For every line that contains the string "goes", pull that line out of the material below.

BEGIN

Lemma Set_hit_linked s key item a :
  linked s → lru.m s !! key = Some a →
  linked (lru.with_l s (clist.MoveToFront
            (clist.SetValue (lru.l s) a {| lru.K := key; lru.V := item |}) a)).
Proof.
  intros Hl Hkey.
  pose proof Hl as (Hnd & Hm & Hfree).
  pose proof (linked_addr _ _ _ Hl Hkey) as Ha.
  assert (Hnd' : NoDup (clist.addr <$>
            clist.SetValue (lru.l s) a {| lru.K := key; lru.V := item |})).
  { by rewrite SetValue_addr. }
  assert (Hmem : ∀ e, e ∈ clist.MoveToFront
              (clist.SetValue (lru.l s) a {| lru.K := key; lru.V := item |}) a
            ↔ e = cell a key item ∨ (e ∈ lru.l s ∧ clist.addr e ≠ a)).
  { intros e. rewrite (MoveToFront_perm _ _ Hnd'). by apply elem_of_SetValue. }
  split_and!; simpl.
  - by rewrite (MoveToFront_perm _ _ Hnd'), SetValue_addr.
  - intros k a'. setoid_rewrite Hmem. split.
    + intros Hk. destruct (decide (a' = a)) as [->|Hne].
      * exists item. left.
        assert (k = key) as ->; [|done].
        apply Hm in Hk as [v Hin]. apply Hm in Hkey as [v' Hin'].
        pose proof (deref_elem _ _ Hnd Hin) as H1.
        pose proof (deref_elem _ _ Hnd Hin') as H2. unfold cell in *. simpl in *.
        congruence.
      * apply Hm in Hk as [v Hin]. exists v. right. done.
    + intros [v [Heq|[Hin _]]]; [by injection Heq as -> ->|]. apply Hm. eauto.
  - apply Forall_forall. intros e [->|[Hin _]]%Hmem.
    + simpl. apply Hm in Hkey as [v Hin]. rewrite Forall_forall in Hfree.
      apply (Hfree _ Hin).
    + rewrite Forall_forall in Hfree. by apply Hfree.
Qed.

Lemma Set_keeps s key item : linked s → after (keeps s) (lru.Set_ s key item).
Proof.
  intros Hl. unfold lru.Set_.
  destruct (lru.m s !! key) as [a|] eqn:Hkey.
  - simpl. split_and!; [by apply Set_hit_linked|done|done].
  - destruct item as [item|]; [|by apply keeps_refl].
    pose proof (put_keeps s key (Some item) Hl Hkey) as Hput.
    by destruct (lru.put s key (Some item)) as [s' [c|]| |s'].
Qed.

Lemma Get_keeps s key item : linked s → after (keeps s) (lru.Get s key item).
Proof.
  intros Hl. unfold lru.Get.
  destruct (lru.m s !! key) as [a|] eqn:Hkey.
  - destruct (clist.deref (lru.l s) a) as [e|]; [|done]. simpl.
    split_and!; [|done|done].
    apply linked_perm; [|done]. simpl. apply MoveToFront_perm, Hl.
  - destruct (lru.backend s) as [b|]; [|by apply keeps_refl].
    destruct (Get b key item) as [b' [it|]| |b']; try done.
    pose proof (put_keeps (lru.with_backend s (Some b')) key (Some it)
                  (linked_with_backend _ _ Hl) Hkey) as Hput.
    by destruct (lru.put _ key (Some it)) as [s' [[e|]|]| |s'].
Qed.

Lemma Flush_keeps s : linked s → after (keeps s) (lru.Flush s).
Proof.
  intros Hl. unfold lru.Flush. destruct (lru.backend s) as [b|]; [|by apply keeps_refl].
  destruct (lru.write_all _ _ _) as [b1 []| |b1]; try done.
  by destruct (Flush b1) as [b2 [err|]| |b2].
Qed.

Lemma step_keeps s o : linked s → after (keeps s) (step s o).
Proof.
  intros Hl. destruct o as [key item|key item|prefix|]; simpl.
  - pose proof (Get_keeps s key item Hl). by destruct (lru.Get s key item).
  - pose proof (Set_keeps s key item Hl). by destruct (lru.Set_ s key item).
  - by apply keeps_refl.
  - pose proof (Flush_keeps s Hl). by destruct (lru.Flush s).
Qed.

Lemma run_keeps ops : ∀ s s' i, linked s → run s ops !! i = Some s' → keeps s s'.
Proof.
  induction ops as [|o ops IH]; intros s s' i Hl Hi.
  - destruct i as [|i]; simpl in Hi; [|done]. injection Hi as <-. by apply keeps_refl.
  - destruct i as [|i]; simpl in Hi; [injection Hi as <-; by apply keeps_refl|].
    pose proof (step_keeps s o Hl) as Hstep.
    destruct (step s o) as [s1 []| |s1]; simpl in Hstep.
    + eapply keeps_trans; [done|]. eapply IH; [apply Hstep|done].
    + done.
    + destruct i as [|i]; simpl in Hi; [|done]. by injection Hi as <-.
Qed.

Lemma run_NewLRU (n : Z) (b : option B) ops i s :
  run (lru.NewLRU n b) ops !! i = Some s → keeps (lru.NewLRU n b) s.
Proof. apply run_keeps, linked_NewLRU. Qed.

(** ** Capacity *)

(** C5. For a cache of capacity [N >= 1] (with any backend, in any state)
    and any finite sequence of get, set, list and flush calls from the
    empty cache, the key-to-node map holds at most [N] keys in every state
    the cache goes through. *)
Theorem lru_capacity_invariant (N : Z) (b : option B) (ops : list op) (i : nat)
    (s : lru.lru B) :
  (1 <= N)%Z →
  run (lru.NewLRU N b) ops !! i = Some s →
  (Z.of_nat (base.size (lru.m s)) <= N)%Z.
Proof.
  intros HN Hrun. apply run_NewLRU in Hrun as (_ & Hsz & Hcap).
  simpl in Hsz. rewrite Hsz in Hcap. apply Hcap.
  unfold lru.len. simpl. rewrite map_size_empty. lia.
Qed.

(** C10. In every state a cache of capacity [N >= 1] goes through, the
    eviction branch of [put] (taken when the map is not below the capacity)
    finds a tail element.  [NewLRU] accepts any capacity; with capacity 0
    the first insertion of a key, by [Set] or by a [Get] served from the
    backend, takes the eviction branch on the empty list and panics. *)
Theorem lru_eviction_tail (N : Z) (b : option B) :
  ((1 <= N)%Z →
   ∀ ops i s, run (lru.NewLRU N b) ops !! i = Some s →
     (lru.len (lru.m s) <? lru.size s)%Z = false → is_Some (clist.Back (lru.l s)))
  ∧ (N = 0%Z →
     ∀ key v tmpl,
       lru.put (lru.NewLRU N b) key (Some v) = Panics
       ∧ lru.Set_ (lru.NewLRU N b) key (Some v) = Panics
       ∧ ∀ b0 b1, b = Some b0 → Get b0 key tmpl = Done b1 (Some v) →
           lru.Get (lru.NewLRU N b) key tmpl = Panics).
Proof.
  split.
  - intros HN ops i s Hrun Hfull. apply run_NewLRU in Hrun as (Hl & Hsz & _).
    simpl in Hsz. apply Back_is_Some. intros Hnil.
    apply linked_size in Hl. rewrite Hnil in Hl. simpl in Hl.
    apply Z.ltb_ge in Hfull. unfold lru.len in Hfull. lia.
  - intros -> key v tmpl. split_and!; [done|done|].
    intros b0 b1 -> Hget. unfold lru.Get. simpl. rewrite lookup_empty, Hget. done.
Qed.

End lru_facts.

Lemma lru_capacity_witness :
  ∃ s, run (lru.NewLRU 2 no_backend) three_sets !! 3 = Some s
       ∧ (Z.of_nat (base.size (lru.m s)) <= 2)%Z.
Proof.
  eexists. split; [reflexivity|].
  apply (lru_capacity_invariant 2 no_backend three_sets 3); [lia|reflexivity].
Defined.

Lemma lru_eviction_tail_witness :
  (∃ s, run (lru.NewLRU 2 no_backend) three_sets !! 2 = Some s
        ∧ is_Some (clist.Back (lru.l s)))
  ∧ lru.Set_ (lru.NewLRU 0 no_backend) "foo" (Some (item "Hello")) = Panics
  ∧ lru.Get (lru.NewLRU 0 (Some (dir_with "foo" "Hello"))) "foo" template = Panics.
Proof.
  split_and!.
  - eexists. split; [reflexivity|].
    apply (proj1 (lru_eviction_tail 2 no_backend) ltac:(lia) three_sets 2); reflexivity.
  - apply (proj2 (lru_eviction_tail 0 no_backend) eq_refl "foo" (item "Hello") template).
  - destruct (proj2 (lru_eviction_tail 0 (Some (dir_with "foo" "Hello"))) eq_refl
                "foo" (item "Hello") template) as (_ & _ & Hget).
    apply (Hget (dir_with "foo" "Hello") (dir_with "foo" "Hello")); reflexivity.
Defined.

(** ** Behaviour of the cache *)

Section lru_claims.
Context {B : Type} `{!Store B}.
Implicit Types (s : lru.lru B) (k key : string) (a : nat).

Lemma elem_of_lru_List s k prefix :
  k ∈ lru.List s prefix ↔ is_Some (lru.m s !! k) ∧ strings.HasPrefix k prefix = true.
Proof.
  unfold lru.List. rewrite list_elem_of_filter, list_elem_of_fmap. split.
  - intros [Hp ([k' a] & -> & Hin)]. apply elem_of_map_to_list in Hin. by eauto.
  - intros [[a Ha] Hp]. split; [done|]. exists (k, a). split; [done|].
    by apply elem_of_map_to_list.
Qed.

Lemma NoDup_lru_List s prefix : NoDup (lru.List s prefix).
Proof. unfold lru.List. apply NoDup_filter, NoDup_fst_map_to_list. Qed.

(** C6. In any state a cache goes through, [Set] of a resident key with a
    nil item succeeds, leaves the key in the map at the same cell, stores a
    nil value in that cell, so that [List] with a matching prefix still
    returns the key and [Get] returns nil. *)
Theorem lru_set_absent_keeps_entry (N : Z) (b : option B) (ops : list op) (i : nat)
    s k a (prefix : string) (tmpl : Item) :
  run (lru.NewLRU N b) ops !! i = Some s →
  lru.m s !! k = Some a →
  strings.HasPrefix k prefix = true →
  ∃ s', lru.Set_ s k None = Done s' (Closed None)
        ∧ lru.m s' !! k = Some a
        ∧ clist.deref (lru.l s') a = Some (cell a k None)
        ∧ k ∈ lru.List s' prefix
        ∧ ∃ s'', lru.Get s' k tmpl = Done s'' None.
Proof.
  intros Hrun Hk Hp. apply run_NewLRU in Hrun as (Hl & _ & _).
  pose proof (Set_hit_linked s k None a Hl Hk) as Hl'.
  unfold lru.Set_. rewrite Hk. eexists. split; [reflexivity|].
  set (s' := lru.with_l s _) in *.
  assert (Hd : clist.deref (lru.l s') a = Some (cell a k None)).
  { apply deref_moved; [apply Hl|by eapply linked_addr]. }
  split_and!; [done|done| |].
  - apply elem_of_lru_List. split; [|done]. by exists a.
  - unfold lru.Get. replace (lru.m s' !! k) with (Some a) by done.
    rewrite Hd. by eexists.
Qed.

(** The round trip on the cache: in any state a cache goes through, after a
    [Set] of a non-nil item that returns, [Get] of the key returns that item. *)
Lemma lru_round_trip (N : Z) (b : option B) (ops : list op) (i : nat)
    s s' k (v tmpl : Item) (c : signal) :
  run (lru.NewLRU N b) ops !! i = Some s →
  lru.Set_ s k (Some v) = Done s' c →
  ∃ s'', lru.Get s' k tmpl = Done s'' (Some v).
Proof.
  intros Hrun Hset. apply run_NewLRU in Hrun as (Hl & _ & _).
  assert (Hhit : ∀ a, lru.m s' !! k = Some a →
            clist.deref (lru.l s') a = Some (cell a k (Some v)) →
            ∃ s'', lru.Get s' k tmpl = Done s'' (Some v)).
  { intros a Hm Hd. unfold lru.Get. rewrite Hm, Hd. by eexists. }
  unfold lru.Set_ in Hset. destruct (lru.m s !! k) as [a|] eqn:Hk.
  - injection Hset as <- <-. apply (Hhit a); [done|].
    apply deref_moved; [apply Hl|by eapply linked_addr].
  - unfold lru.put in Hset.
    destruct (lru.len (lru.m s) <? lru.size s)%Z.
    + injection Hset as <- <-. apply (Hhit (lru.free s)); simpl.
      * by rewrite lookup_insert_eq.
      * unfold clist.deref. simpl. unfold clist.is_at. simpl. by rewrite Nat.eqb_refl.
    + destruct (clist.Back (lru.l s)) as [el|] eqn:Hback; [|done].
      assert (Hev : ∀ (b' : option B), ∃ s'',
        lru.Get {| lru.l := clist.MoveToFront
                     (clist.SetValue (lru.l s) (clist.addr el)
                        {| lru.K := k; lru.V := Some v |}) (clist.addr el);
                   lru.m := <[k := clist.addr el]>
                              (delete (lru.K (clist.Value el)) (lru.m s));
                   lru.size := lru.size s; lru.backend := b';
                   lru.free := lru.free s |} k tmpl = Done s'' (Some v)).
      { intros b'. unfold lru.Get. simpl. rewrite lookup_insert_eq.
        rewrite deref_moved; [by eexists|apply Hl|].
        apply list_elem_of_fmap_2. by apply Back_elem. }
      destruct (lru.backend s) as [b0|].
      * destruct (Set_ b0 _ _) as [b1 c1| |b1]; [|done|done].
        injection Hset as <- <-. by apply (Hev (Some b1)).
      * injection Hset as <- <-. by apply (Hev None).
Qed.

END

### TASK SOLUTION
    the cache goes through. *)
(** C10. In every state a cache of capacity [N >= 1] goes through, the
(** C6. In any state a cache goes through, [Set] of a resident key with a
(** The round trip on the cache: in any state a cache goes through, after a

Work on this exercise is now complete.